6 novembre 2017

Roma 2017: The Place - La recensione del nuovo film di Paolo Genovese

Di Simone Fabriziani
Una serie di personaggi si alternano in un bar. Vanno, vengono e si siedono tutti al tavolo di misterioso uomo che, in cambio di qualcosa, pare possa esaudire ogni desiderio. Da questa premessa allettante nasce The Place, il nuovo atteso film scritto e diretto da Paolo Genovese in uscia nelle nostre sale a partire da giovedì 9 Novembre e film di chiusura della selezione ufficiale dell Festa del Cinema di Roma 2017.
Ispirato alla serie televisiva del 2011 The Booth at the End di produzione statunitense, il nuovo film di Genovese sfrutta la popolarità di critica e pubblico ottenuta due anni fa con l'ottimo Perfetti sconosciuti confezionando un lungometraggio che purtroppo non rende giustizia ai meccanismi di scrittura ben congegnati del suo film precedente, capaci nel 2015 di catturare il plauso e lo stupore del pubblico italiano.

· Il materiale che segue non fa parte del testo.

(** * Synchronized emulation driver (GameInstance): a shallow embedding

    The development follows the current [GameInstance] of
    [src/game_instance.cpp].  The header at hand declares an earlier state
    of the class; members it does not declare ([previous_buffer_second],
    [pixel_buffer_mode], the break-and-trace and rewind members, the SDL
    device) are typed from their use in the source.

    The emulation core (SameBoy), the SDL audio queue and the [double]
    arithmetic of the C++ runtime are outside the repository.  The core
    enters as the interface [Engine], the arithmetic as [FloatArith], and
    the device queue as an explicit record.  The mutex is a boolean of the
    instance state: a public operation is a critical section, the callbacks
    run with the mutex held, and the wait inside the input callback is the
    point where the driver thread gives the mutex up.  Members that none of
    the operations below reads (frame times, rumble, boot ROM settings) are
    left out of the state. *)

From Stdlib Require Import ZArith String Ascii Bool Lia Reals Lra.
From stdpp Require Import base list.
From Equations Require Import Equations.

Local Open Scope Z_scope.

(** ** Machine integers *)

Definition u8 (x : Z) : Z := x mod 2 ^ 8.
Definition u16 (x : Z) : Z := x mod 2 ^ 16.
Definition u32 (x : Z) : Z := x mod 2 ^ 32.
Definition size_t (x : Z) : Z := x mod 2 ^ 64.

(** Conversion of an [int] to [std::int16_t] (two's complement). *)
Definition int16 (x : Z) : Z := (x + 2 ^ 15) mod 2 ^ 16 - 2 ^ 15.

(** ** Video frame buffer *)

Inductive PixelBufferMode : Set :=
| PixelBufferSingle
| PixelBufferDouble
| PixelBufferDoubleBlend.

(** [sizeof(pixel_buffer) / sizeof(pixel_buffer[0])] for
    [std::vector<std::uint32_t> pixel_buffer[4]]. *)
Definition pixel_buffer_count : Z := 4.

(** [sizeof(std::uint32_t)]. *)
Definition sizeof_pixel : Z := 4.

Record FrameBufferSet : Type := {
  pixel_buffer : list (list Z);
  work_buffer : Z;
  previous_buffer : Z;
  previous_buffer_second : Z;
  pixel_buffer_mode : PixelBufferMode
}.

Definition set_pixel_buffer (v : list (list Z)) (fb : FrameBufferSet) :=
  {| pixel_buffer := v; work_buffer := work_buffer fb;
     previous_buffer := previous_buffer fb;
     previous_buffer_second := previous_buffer_second fb;
     pixel_buffer_mode := pixel_buffer_mode fb |}.

Definition set_indices (w p p2 : Z) (fb : FrameBufferSet) :=
  {| pixel_buffer := pixel_buffer fb; work_buffer := w;
     previous_buffer := p; previous_buffer_second := p2;
     pixel_buffer_mode := pixel_buffer_mode fb |}.

(** [pixel_buffer[i]]; an index outside the array is undefined behaviour in
    the source and reads as the empty vector here. *)
Definition buffer_at (fb : FrameBufferSet) (i : Z) : list Z :=
  default [] (pixel_buffer fb !! Z.to_nat i).

(** The three assignments of [on_vblank] that rotate the buffers. *)
Definition rotate_buffers (fb : FrameBufferSet) : FrameBufferSet :=
  set_indices (size_t (work_buffer fb + 1) mod pixel_buffer_count)
              (work_buffer fb)
              (previous_buffer fb) fb.

(** The per-buffer body of the loop of [update_pixel_buffer_size]: the
    buffer is replaced by [size] opaque black pixels and the three indices
    are reset. *)
Definition reset_buffer (size : Z) (fb : FrameBufferSet) (i : nat) :=
  set_indices 0 0 0
    (set_pixel_buffer
       (<[i := replicate (Z.to_nat size) 4278190080]> (pixel_buffer fb)) fb).

(** The frame buffer set of a freshly declared instance: four empty
    vectors, indices 0 (the member initialisers of the class). *)
Definition declared_buffers (m : PixelBufferMode) : FrameBufferSet :=
  {| pixel_buffer := [[]; []; []; []]; work_buffer := 0;
     previous_buffer := 0; previous_buffer_second := 0;
     pixel_buffer_mode := m |}.

(** *** Memory views *)

(** The four bytes of a 32-bit pixel in memory, lowest address first. *)
Definition pixel_bytes (p : Z) : list Z :=
  [Z.land p 255; Z.land (Z.shiftr p 8) 255;
   Z.land (Z.shiftr p 16) 255; Z.land (Z.shiftr p 24) 255].

(** The storage of a pixel vector, [reinterpret_cast<std::uint8_t *>(data())]. *)
Definition bytes_of_pixels (ps : list Z) : list Z :=
  concat (map pixel_bytes ps).

(** [std::memcpy(dst, src, bytes)] on byte-addressed memory. *)
Definition memcpy (dst src : list Z) (bytes : Z) : list Z :=
  take (Z.to_nat bytes) src ++ drop (Z.to_nat bytes) dst.

(** The byte loop of the [PixelBufferDoubleBlend] case:
    [for(q = 0; q < bytes; q++) a[q] = (unsigned(a[q]) + unsigned(b[q])) / 2],
    the store converting back to [std::uint8_t]. *)
Fixpoint blend_loop (count q : nat) (a b : list Z) : list Z :=
  match count with
  | O => a
  | S count' =>
      blend_loop count' (S q)
        (<[q := u8 ((default 0 (a !! q) + default 0 (b !! q)) / 2)]> a) b
  end.

(** [GameInstance::read_pixel_buffer], on the frame buffer set.
    [destination] is the caller's memory at the given address, byte by
    byte; [destination_length] counts 32-bit pixels.  The result is the
    returned flag and the caller's memory after the call. *)
Definition read_pixels (fb : FrameBufferSet)
    (destination : list Z) (destination_length : Z) : bool * list Z :=
  let required_length := Z.of_nat (length (buffer_at fb 0)) in
  let success := required_length =? destination_length in
  if success then
    let bytes := size_t (required_length * sizeof_pixel) in
    match pixel_buffer_mode fb with
    | PixelBufferSingle =>
        (success,
         memcpy destination
           (bytes_of_pixels (buffer_at fb (work_buffer fb))) bytes)
    | PixelBufferDouble =>
        (success,
         memcpy destination
           (bytes_of_pixels (buffer_at fb (previous_buffer fb))) bytes)
    | PixelBufferDoubleBlend =>
        let copied :=
          memcpy destination
            (bytes_of_pixels (buffer_at fb (previous_buffer fb))) bytes in
        (success,
         blend_loop (Z.to_nat bytes) 0 copied
           (bytes_of_pixels (buffer_at fb (previous_buffer_second fb))))
    end
  else (success, destination).

(** ** The emulation engine boundary *)

(** Register selectors of [gb_proxy.h], as far as the driver reads them. *)
Inductive sm83_register_t : Set :=
| SM83_REG_A | SM83_REG_B | SM83_REG_C | SM83_REG_D | SM83_REG_E
| SM83_REG_F | SM83_REG_HL | SM83_REG_SP | SM83_REG_PC.

(** [GB_sample_t]: one stereo frame of two signed 16-bit values. *)
Record GB_sample_t : Set := { left : Z; right : Z }.

(** [sizeof(GB_sample_t)] and [sizeof(std::int16_t)]. *)
Definition sizeof_sample : Z := 4.
Definition sizeof_int16 : Z := 2.

(** What the engine does during one [GB_run]: it writes pixels through the
    output pointer and calls the driver back; each callback sees the engine
    state of that moment and hands back the state it left, and the input
    callback also hands back a command string.  (The rumble and boot ROM
    callbacks touch members outside this model.) *)
Inductive GB_run_t (G : Type) : Type :=
| RunReturn (gb : G)
| RunPixel (slot offset : nat) (colour : Z) (k : GB_run_t G)
| RunVblank (gb : G) (k : G -> GB_run_t G)
| RunSample (gb : G) (sample : GB_sample_t) (k : G -> GB_run_t G)
| RunLog (gb : G) (text : string) (k : G -> GB_run_t G)
| RunInput (gb : G) (k : G -> string -> GB_run_t G).

Arguments RunReturn {G} gb.
Arguments RunPixel {G} slot offset colour k.
Arguments RunVblank {G} gb k.
Arguments RunSample {G} gb sample k.
Arguments RunLog {G} gb text k.
Arguments RunInput {G} gb k.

The Place cade nella trappola mortale del non sapersi allontanare dalla fonte originale mantenendo una struttura narrativa velatamente episodica, rinunciando alla regola fondamentale della trasposizione da medium televisivo a quello cinematografico; Genovese rende omaggio al format televisivo originale dimenticandosi però di fornire una sospensione di incredulità necessaria e vitale per il grande schermo. Non basta il gran cast corale capitanato da un granitico e misterioso Valerio Mastandrea per destare lo stupore del pubblico, specialmente italiano.
Nonostante la prevedibilità della narrazione e dei molti fili di trama connessi tra di loro mescolando le vicissitudini dei "clienti" dell'uomo che risolve problemi in un tavolo in fondo al locale, The Place rimane in definitiva un manieristico e poco riuscito esercizio di stile di scrittura per il cinema che tenta di agguantare e saper raccontare grandi temi come la natura benevola o maligna dell'essere umano, la natura stessa dei desideri e della felicità e il prezzo da pagare per ottenerla, trasformandosi però in una storia di discutibile redenzione che non trasmette però segnali di vita sufficienti sulle onde di frequenza dal medium televisivo a quello destinato al grande schermo.

Spiccano su un gran cast tuttavia solido il giovane talento già straordinariamente affermato Alessandro Borghi e la veterana interprete di matrice teatrale Giulia Lazzarini.